LANSING (AP) — People who use the services of a professional or a licensed business in Michigan can visit a state website to check the license status.

The Department of Licensing and Regulatory Affairs is reminding residents to visit the “verify a license” portal at www.michigan.gov/LARA. They can look under the “How Do I” tab.

People can find detailed reports on hundreds of license types and more than 1 million licensees including doctors, nurses, child care and nursing homes, accountants, architects, builders, barbers, cosmetologists and real estate brokers.

LARA Director Shelly Edgerton urges that consumers do their homework before asking for professional services.

Consumers can research the type of license, if the license is active or inactive and the expiration date. Additional information may include disciplinary actions, complaints and inspection report.

Funeral director gets jail time for fraud

MUSKEGON (AP) — A former western Michigan funeral director was sentenced Monday to eight months in jail for fraud.

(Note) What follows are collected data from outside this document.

(* ===== verification/Seats.v ===== *)
(** * Seats: member lists, bitmaps and (index, signature) pairs

    The plumbing that the XMSS and the ML-DSA records share: the duplicate test
    over encoded keys, the seat of a key, the set bits of a bitmap, and the
    sorting of collected pairs. *)
From S2P Require Import Prelude External.
From stdpp Require Import sorting.

Open Scope Z_scope.

(** ** Member lists *)

Section duplicates.
Context {K : Type} (enc : K → bytes).

(** [any(|member| !seen.insert(..))]. *)
Fixpoint insert_seen (seen : gset bytes) (members : list K) : bool :=
  match members with
  | [] => false
  | member :: members' =>
      let b := enc member in
      if bool_decide (b ∈ seen) then true else insert_seen ({[b]} ∪ seen) members'
  end.

Lemma insert_seen_spec seen l :
  insert_seen seen l = false ↔
  NoDup (enc <$> l) ∧ ∀ m, m ∈ l → enc m ∉ seen.
Proof.
  revert seen. induction l as [|m l IH]; intros seen; simpl.
  - split; [|done]. intros _. split; [constructor|]. intros m []%elem_of_nil.
  - case_bool_decide as Hm.
    + split; [done|]. intros [_ Hs]. destruct (Hs m); [apply list_elem_of_here|done].
    + rewrite IH, NoDup_cons, list_elem_of_fmap. split.
      * intros [Hn Hs]. split_and!; [|done|].
        -- intros (m' & E & Hm'). apply (Hs m' Hm'). rewrite <-E. set_solver.
        -- intros m' [->|Hm']%elem_of_cons; [done|]. specialize (Hs m' Hm'). set_solver.
      * intros [[Hm' Hn] Hs]. split; [done|]. intros m' Hin [E%elem_of_singleton|E]%elem_of_union.
        -- apply Hm'. exists m'. split; [by symmetry|done].
        -- apply (Hs m'); [by apply list_elem_of_further|done].
Qed.

(** The duplicate test is exact where the encoding separates keys. *)
Lemma insert_seen_nodup `{!Inj (=) (=) enc} l : insert_seen ∅ l = false ↔ NoDup l.
Proof.
  rewrite insert_seen_spec. split.
  - intros [Hn _]. by eapply NoDup_fmap_1.
  - intros Hn. split; [by apply NoDup_fmap_2|]. set_solver.
Qed.

End duplicates.

Section positions.
Context {K : Type} `{EqDecision K}.

(** [iter().position(|pk| pk == member)]. *)
Fixpoint position (member : K) (l : list K) : option nat :=
  match l with
  | [] => None
  | pk :: l' => if bool_decide (pk = member) then Some 0%nat else S <$> position member l'
  end.

Lemma position_spec m l i : NoDup l → position m l = Some i ↔ l !! i = Some m.
Proof.
  intros Hn. revert i. induction Hn as [|pk l Hni _ IH]; intros i; simpl; [done|].
  case_bool_decide as E.
  - subst. destruct i as [|i]; simpl; [done|]. split; [done|].
    intros Hi%list_elem_of_lookup_2. done.
  - rewrite fmap_Some. destruct i as [|i]; simpl.
    + split; [by intros (? & _ & ?)|by intros [= ?]].
    + setoid_rewrite IH. naive_solver.
Qed.

Lemma position_None m l : NoDup l → position m l = None ↔ m ∉ l.
Proof.
  intros Hn. rewrite eq_None_not_Some. apply not_iff_compat. rewrite list_elem_of_lookup.
  unfold is_Some. by setoid_rewrite position_spec.
Qed.
End positions.

(** ** Bitmaps and pairs *)

(** [iter().enumerate().filter_map(|(i, set)| set.then_some(i))]. *)
Definition then_some (x : nat * bool) : option nat := if snd x then Some (fst x) else None.
Definition set_indices (bits : list bool) : list nat := omap then_some (imap pair bits).

(** The pairs' sorting key. *)
Definition pair_index {A} (e : nat * A) : Z := Z.of_nat (fst e).

(** [None] where [set] on an index out of range would panic. *)
Definition set_bits `{BitListOps} (bits : BitList) (indices : list nat) : option BitList :=
  foldl (λ acc i, b ← acc; bl_set b i true) (Some bits) indices.

(** ** The set bits of a bit string *)

Lemma set_indices_cons b bits :
  set_indices (b :: bits) = (if b then [0%nat] else []) ++ (S <$> set_indices bits).
Proof.
  unfold set_indices. rewrite imap_cons. cbn [omap list_omap].
  assert (E : imap (pair ∘ S) bits = prod_map S id <$> imap pair bits).
  { rewrite fmap_imap. apply imap_ext. done. }
  rewrite E. assert (∀ l, omap then_some (prod_map S id <$> l) = S <$> omap then_some l) as ->.
  { intros l. induction l as [|[i []] l IH]; [done|simpl; unfold then_some at 1; simpl; by f_equal|].
    simpl. unfold then_some at 1. exact IH. }
  by destruct b.
Qed.

Lemma elem_of_set_indices bits i : i ∈ set_indices bits ↔ bits !! i = Some true.
Proof.
  revert i. induction bits as [|b bits IH]; intros i; [by rewrite elem_of_nil|].
  rewrite set_indices_cons, elem_of_app, list_elem_of_fmap. setoid_rewrite IH.
  destruct i as [|i]; simpl.
  - destruct b; [rewrite list_elem_of_singleton|rewrite elem_of_nil]; naive_solver.
  - destruct b; [rewrite list_elem_of_singleton|rewrite elem_of_nil]; naive_solver.
Qed.

Lemma set_indices_sorted bits : StronglySorted lt (set_indices bits).
Proof.
  induction bits as [|b bits IH]; [constructor|]. rewrite set_indices_cons.
  assert (StronglySorted lt (S <$> set_indices bits)) as HS.
  { clear -IH. induction IH as [|x l _ IH Hx]; simpl; [constructor|]. constructor; [done|].
    apply Forall_fmap. eapply Forall_impl; [exact Hx|]. simpl. lia. }
  destruct b; simpl; [|done]. constructor; [done|]. apply Forall_fmap, Forall_true. simpl. lia.
Qed.

Lemma length_set_indices bits : length (set_indices bits) = length (filter Is_true bits).
Proof.
  induction bits as [|b bits IH]; [done|]. rewrite set_indices_cons, length_app, length_fmap, IH.
  by destruct b.
Qed.

Lemma sorted_lt_unique (l k : list nat) :
  StronglySorted lt l → StronglySorted lt k → (∀ i, i ∈ l ↔ i ∈ k) → l = k.
Proof.
  intros Hl. revert k. induction Hl as [|a l _ IH Ha]; intros k Hk He.
  - destruct k as [|b k]; [done|]. specialize (He b). set_solver.
  - destruct Hk as [|b k Hk Hb]; [specialize (He a); set_solver|].
    rewrite Forall_forall in Ha, Hb.
    assert (a = b) as ->.
    { destruct (decide (a = b)) as [|Hne]; [done|].
      assert (a ∈ k) as Hak by (specialize (He a); set_solver).
      assert (b ∈ l) as Hbl by (specialize (He b); set_solver).
      specialize (Ha b Hbl). specialize (Hb a Hak). lia. }
    f_equal. apply IH; [done|]. intros i. specialize (He i). rewrite !elem_of_cons in He.
    split; intros Hi; [specialize (Ha i Hi)|specialize (Hb i Hi)]; destruct He as [H1 H2];
      [destruct (H1 (or_intror Hi))|destruct (H2 (or_intror Hi))]; (done || lia).
Qed.

(** ** Pairs in index order *)

Section pairs.
Context {Sg : Type}.

Lemma sorted_indices (l : list (nat * Sg)) :
  StronglySorted (key_lt pair_index) l → StronglySorted lt (fst <$> l).
Proof.
  induction 1 as [|x l _ IH Hx]; simpl; constructor; [done|]. apply Forall_fmap.
  eapply Forall_impl; [exact Hx|]. intros y. unfold key_lt, pair_index. simpl. lia.
Qed.

Lemma sorted_nodup (l : list (nat * Sg)) :
  StronglySorted (key_le pair_index) l →
  any_adjacent (λ a b, pair_index a =? pair_index b) l = false ↔ NoDup (fst <$> l).
Proof.
  intros Hs. rewrite any_adjacent_dup by done. split.
  - intros Hl%sorted_indices. clear Hs. induction Hl as [|i l' _ IH Hi]; constructor; [|done].
    intros Hin. rewrite Forall_forall in Hi. specialize (Hi i Hin). lia.
  - induction Hs as [|x l _ IH Hx]; intros Hn; constructor; inversion Hn as [|?? Hni Hn']; subst;
      [by apply IH|]. rewrite Forall_forall in Hx |- *. intros y Hy. specialize (Hx y Hy).
    unfold key_le, key_lt, pair_index in *.
    assert (x.1 ≠ y.1) by (intros E; apply Hni; rewrite E; by apply list_elem_of_fmap_2). lia.
Qed.

Lemma last_bound (l : list (nat * Sg)) n x :
  StronglySorted (key_le pair_index) l → last l = Some x → (x.1 < n)%nat →
  Forall (λ y, y.1 < n)%nat l.
Proof.
  intros Hs. induction Hs as [|y l _ IH Hy]; intros Hlast Hx; [constructor|].
  destruct l as [|z l].
  - injection Hlast as ->. by repeat constructor.
  - specialize (IH Hlast Hx). constructor; [|done].
    inversion IH; subst. inversion Hy as [|?? Hyz _]; subst.
    unfold key_le, pair_index in Hyz. lia.
Qed.

Lemma zip_fst_snd {A B} (l : list (A * B)) : zip (fst <$> l) (snd <$> l) = l.
Proof. induction l as [|[] l IH]; simpl; [done|by f_equal]. Qed.

(** The order in which the pairs were collected does not matter. *)
Lemma sort_perm (l k : list (nat * Sg)) :
  l ≡ₚ k → NoDup (fst <$> l) → sort_by_key pair_index l = sort_by_key pair_index k.
Proof.
  intros Hp Hnd.
  assert (∀ m, m ≡ₚ l → StronglySorted (key_lt pair_index) (sort_by_key pair_index m)) as Hs.
  { intros m Hm. apply any_adjacent_dup; [apply sort_by_key_sorted|].
    apply sorted_nodup; [apply sort_by_key_sorted|]. by rewrite sort_by_key_perm, Hm. }
  eapply (StronglySorted_unique_strong (key_lt pair_index)); [|by apply Hs|by apply Hs|].
  - intros x y _ _. unfold key_lt. lia.
  - by rewrite !sort_by_key_perm.
Qed.

(** There are at most [n] distinct indices below [n]. *)
Lemma distinct_below n (l : list (nat * Sg)) :
  NoDup (fst <$> l) → Forall (λ x, x.1 < n)%nat l → (length l ≤ n)%nat.
Proof.
  intros Hnd Hb. assert (Hs : fst <$> l ⊆+ seq 0 n).
  { apply NoDup_submseteq; [done|]. intros i Hi. apply elem_of_seq.
    apply list_elem_of_fmap in Hi as (x & -> & Hx). rewrite Forall_forall in Hb.
    specialize (Hb x Hx). lia. }
  apply submseteq_length in Hs. by rewrite length_fmap, length_seq in Hs.
Qed.

(** The two tests on the sorted pairs together are the test on the pairs. *)
Lemma last_test (l : list (nat * Sg)) n :
  match last (sort_by_key pair_index l) with Some x => (n <=? x.1)%nat | None => false end = false ↔
  Forall (λ x, x.1 < n)%nat l.
Proof.
  rewrite <-(sort_by_key_perm pair_index l) at 2.
  destruct (last (sort_by_key pair_index l)) as [x|] eqn:E.
  - rewrite Nat.leb_gt. split.
    + intros Hx. by eapply last_bound; [apply sort_by_key_sorted|..].
    + apply last_Some in E as [k ->]. rewrite Forall_app, Forall_cons. naive_solver.
  - apply last_None in E. by rewrite E.
Qed.
End pairs.

(** ** Setting the named bits *)

Section bit_laws.
Context `{BLL : BitListLaws}.

Lemma set_bits_Some bits idx :
  Forall (λ i, i < bl_len bits)%nat idx →
  ∃ bits', set_bits bits idx = Some bits' ∧ bl_len bits' = bl_len bits ∧
    ∀ i, bl_iter bits' !! i = Some true ↔ i ∈ idx ∨ bl_iter bits !! i = Some true.
Proof.
  unfold set_bits. revert bits. induction idx as [|j idx IH]; intros bits Hall; simpl.
  - exists bits. split_and!; [done..|]. intros i. rewrite elem_of_nil. naive_solver.
  - inversion Hall as [|?? Hj Hidx]; subst.
    destruct (bl_set_Some bits j true Hj) as (bits1 & -> & Hit).
    assert (bl_len bits1 = bl_len bits) as Hl by (by rewrite !bl_len_iter, Hit, length_insert).
    destruct (IH bits1) as (bits' & -> & Hl' & Hi); [by rewrite Hl|].
    exists bits'. split_and!; [done|congruence|]. intros i. rewrite Hi, Hit, elem_of_cons.
    rewrite bl_len_iter in Hj. destruct (decide (i = j)) as [->|Hne].
    + rewrite list_lookup_insert_eq by done. naive_solver.
    + rewrite list_lookup_insert_ne by done. naive_solver.
Qed.

(** Distinct indices in range make a bitmap that names exactly them. *)
Lemma pack_ok {Sg} n (l : list (nat * Sg)) :
  StronglySorted (key_lt pair_index) l → Forall (λ x, x.1 < n)%nat l → (n ≤ 2048)%nat →
  ∃ bits bits', bl_with_capacity n = Some bits ∧ set_bits bits (fst <$> l) = Some bits' ∧
    bl_len bits' = n ∧ set_indices (bl_iter bits') = fst <$> l.
Proof.
  intros Hlt Hbound Hn. destruct (bl_with_capacity_Some n Hn) as (bits & E & Hbits).
  assert (bl_len bits = n) as Hlen by (by rewrite bl_len_iter, Hbits, length_replicate).
  destruct (set_bits_Some bits (fst <$> l)) as (bits' & E' & Hlen' & Hi).
  { rewrite Hlen. by apply Forall_fmap. }
  exists bits, bits'. split_and!; [done..|congruence|].
  apply sorted_lt_unique; [apply set_indices_sorted|by apply sorted_indices|].
  intros i. rewrite elem_of_set_indices, Hi, Hbits, lookup_replicate. naive_solver.
Qed.

Lemma count_indices bits : bl_num_set_bits bits = length (set_indices (bl_iter bits)).
Proof. by rewrite bl_count_iter, length_set_indices. Qed.

(** Every index a bitmap names is a bit of it. *)
Lemma set_indices_range bits i : i ∈ set_indices (bl_iter bits) → (i < bl_len bits)%nat.
Proof. rewrite elem_of_set_indices, bl_len_iter. apply lookup_lt_Some. Qed.
End bit_laws.

(** ** Signatures at their seats *)

Lemma NoDup_omap_lookup {K} (l : list K) (idx : list nat) :
  NoDup l → NoDup idx → NoDup (omap (λ i, l !! i) idx).
Proof.
  intros Hl Hi. induction Hi as [|i idx Hni _ IH]; simpl; [constructor|].
  destruct (l !! i) as [pk|] eqn:E; [|done]. constructor; [|done].
  intros (j & Hj & E')%list_elem_of_omap. assert (i = j) as -> by (exact (NoDup_lookup l i j pk Hl E E')). done.
Qed.

Lemma length_omap_lookup {K} (l : list K) (idx : list nat) :
  Forall (λ i, i < length l)%nat idx → length (omap (λ i, l !! i) idx) = length idx.
Proof.
  induction 1 as [|i idx Hi _ IH]; simpl; [done|].
  destruct (lookup_lt_is_Some_2 l i Hi) as [pk ->]. simpl. by f_equal.
Qed.

Lemma sorted_lt_nodup (l : list nat) : StronglySorted lt l → NoDup l.
Proof.
  induction 1 as [|i l _ IH Hi]; constructor; [|done]. intros Hin.
  rewrite Forall_forall in Hi. specialize (Hi i Hin). lia.
Qed.

(** Set bits paired with signatures that each satisfy [P] for the key of the
    seat: as many distinct members as bits. *)
Lemma seated {K Sg} (ms : list K) (idx : list nat) (sigs : list Sg) (P : K → Sg → Prop) :
  NoDup ms → StronglySorted lt idx → length idx = length sigs →
  Forall (λ i, i < length ms)%nat idx →
  Forall (λ x, ∃ pk, ms !! x.1 = Some pk ∧ P pk x.2) (zip idx sigs) →
  ∃ pks, NoDup pks ∧ length pks = length idx ∧
    ∀ pk, pk ∈ pks → pk ∈ ms ∧ ∃ sig, sig ∈ sigs ∧ P pk sig.
Proof.
  intros Hms Hidx Hlen Hin Hall. exists (omap (λ i, ms !! i) idx). split_and!.
  - apply NoDup_omap_lookup; [done|by apply sorted_lt_nodup].
  - by apply length_omap_lookup.
  - intros pk (i & Hi & Hpk)%list_elem_of_omap. split; [by eapply list_elem_of_lookup_2|].
    apply list_elem_of_lookup in Hi as [k Hk].
    destruct (lookup_lt_is_Some_2 sigs k) as [sig Hsig].
    { rewrite <-Hlen. by eapply lookup_lt_Some. }
    rewrite Forall_lookup in Hall. destruct (Hall k (i, sig)) as (pk' & E & HP).
    { rewrite lookup_zip_with. by rewrite Hk, Hsig. }
    simpl in *. simplify_eq. exists sig. split; [by eapply list_elem_of_lookup_2|done].
Qed.

(** The keys of the named seats, collected with their signatures. *)
Lemma collect_seats {K Sg} (ms : list K) (pairs : list (nat * Sg)) :
  Forall (λ x, x.1 < length ms)%nat pairs →
  ∃ raws, collect_results (λ '(i, signature),
      let? pk := ok_or (ms !! i) "index out of bounds"%string in Ok (pk, signature)) pairs = Ok raws ∧
    length raws = length pairs ∧ fst <$> raws = omap (λ i, ms !! i) (fst <$> pairs) ∧
    ∀ r, r ∈ raws → ∃ i, ms !! i = Some r.1 ∧ (i, r.2) ∈ pairs.
Proof.
  induction 1 as [|[i sig] pairs Hi _ (raws & E & Hl & Hf & Hin)].
  { exists []. split_and!; try done. intros r Hr. by apply elem_of_nil in Hr. }
  simpl in Hi. apply lookup_lt_is_Some in Hi as [pk Hpk]. exists ((pk, sig) :: raws). split_and!.
  - cbn [collect_results]. rewrite Hpk. simpl. by rewrite E.
  - simpl. by rewrite Hl.
  - simpl. rewrite Hpk. by f_equal.
  - intros r [->|Hr]%elem_of_cons; [exists i; split; [done|apply list_elem_of_here]|].
    destruct (Hin r Hr) as (j & ? & ?). exists j. split; [done|by apply list_elem_of_further].
Qed.

Lemma lookups_omap {K} (ms : list K) (idx : list nat) :
  Forall (λ i, i < length ms)%nat idx → (λ i, ms !! i) <$> idx = Some <$> omap (λ i, ms !! i) idx.
Proof.
  induction 1 as [|i idx Hi _ IH]; [done|]. apply lookup_lt_is_Some in Hi as [pk Hpk].
  simpl. rewrite Hpk. simpl. by f_equal.
Qed.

Thomas Clock III also received two months of probation and fines during the hearing in Muskegon County Circuit Court.

Clock, 61, owned and operated the former Clock Funeral Home of White Lake in Whitehall, northwest of Grand Rapids.

He pleaded no contest in June in separate cases of common-law fraud. One case included an additional count of providing mortuary services without a license.

In January, police found a woman’s body in Clock’s parked funeral van. An empty urn was buried and relatives were misled to believe that the urn contained her cremated remains.

“That family deserved the dignity of celebrating her life,” said Muskegon County Chief Assistant Prosecutor Timothy Maat. “They had the right to remember her for the person she was. The defendant betrayed them of that trust and ripped them away from that dignity.”

Clock also was charged with fraud after a container intended for the cremated remains of a baby was found empty.

“These people were at their lowest point, the death of their child,” Matt said. “He took what was already an unbearable moment of grief and made it worse.”

Clock was credited with having already served 141 days in jail. He told the judge at the hearing that he thinks he’s been punished enough.

“I spent my time in jail and I’m ready to move on,” he said.
 

Prosecutors: Blagojevich doesn’t deserve leniency

CHICAGO (AP) — Federal prosecutors say statements by imprisoned former Illinois Gov. Rod Blagojevich prove he isn’t “deserving of leniency.”

A resentencing hearing is scheduled next month for Blagojevich, who is hoping a federal judge will give him a five-year sentence instead of his original 14 years. Blagojevich has been in a Colorado federal prison since 2012 after jurors convicted him of 18 corruption counts, including attempting to sell the vacant U.S. Senate seat once occupied by President Obama.

The Chicago Sun-Times reports that prosecutors argue Blagojevich has shown a “complete lack of acceptance of responsibility.”

Blagojevich’s lawyers say they think prosecutors will change their minds after reading letters of support from Blagojevich’s fellow inmates.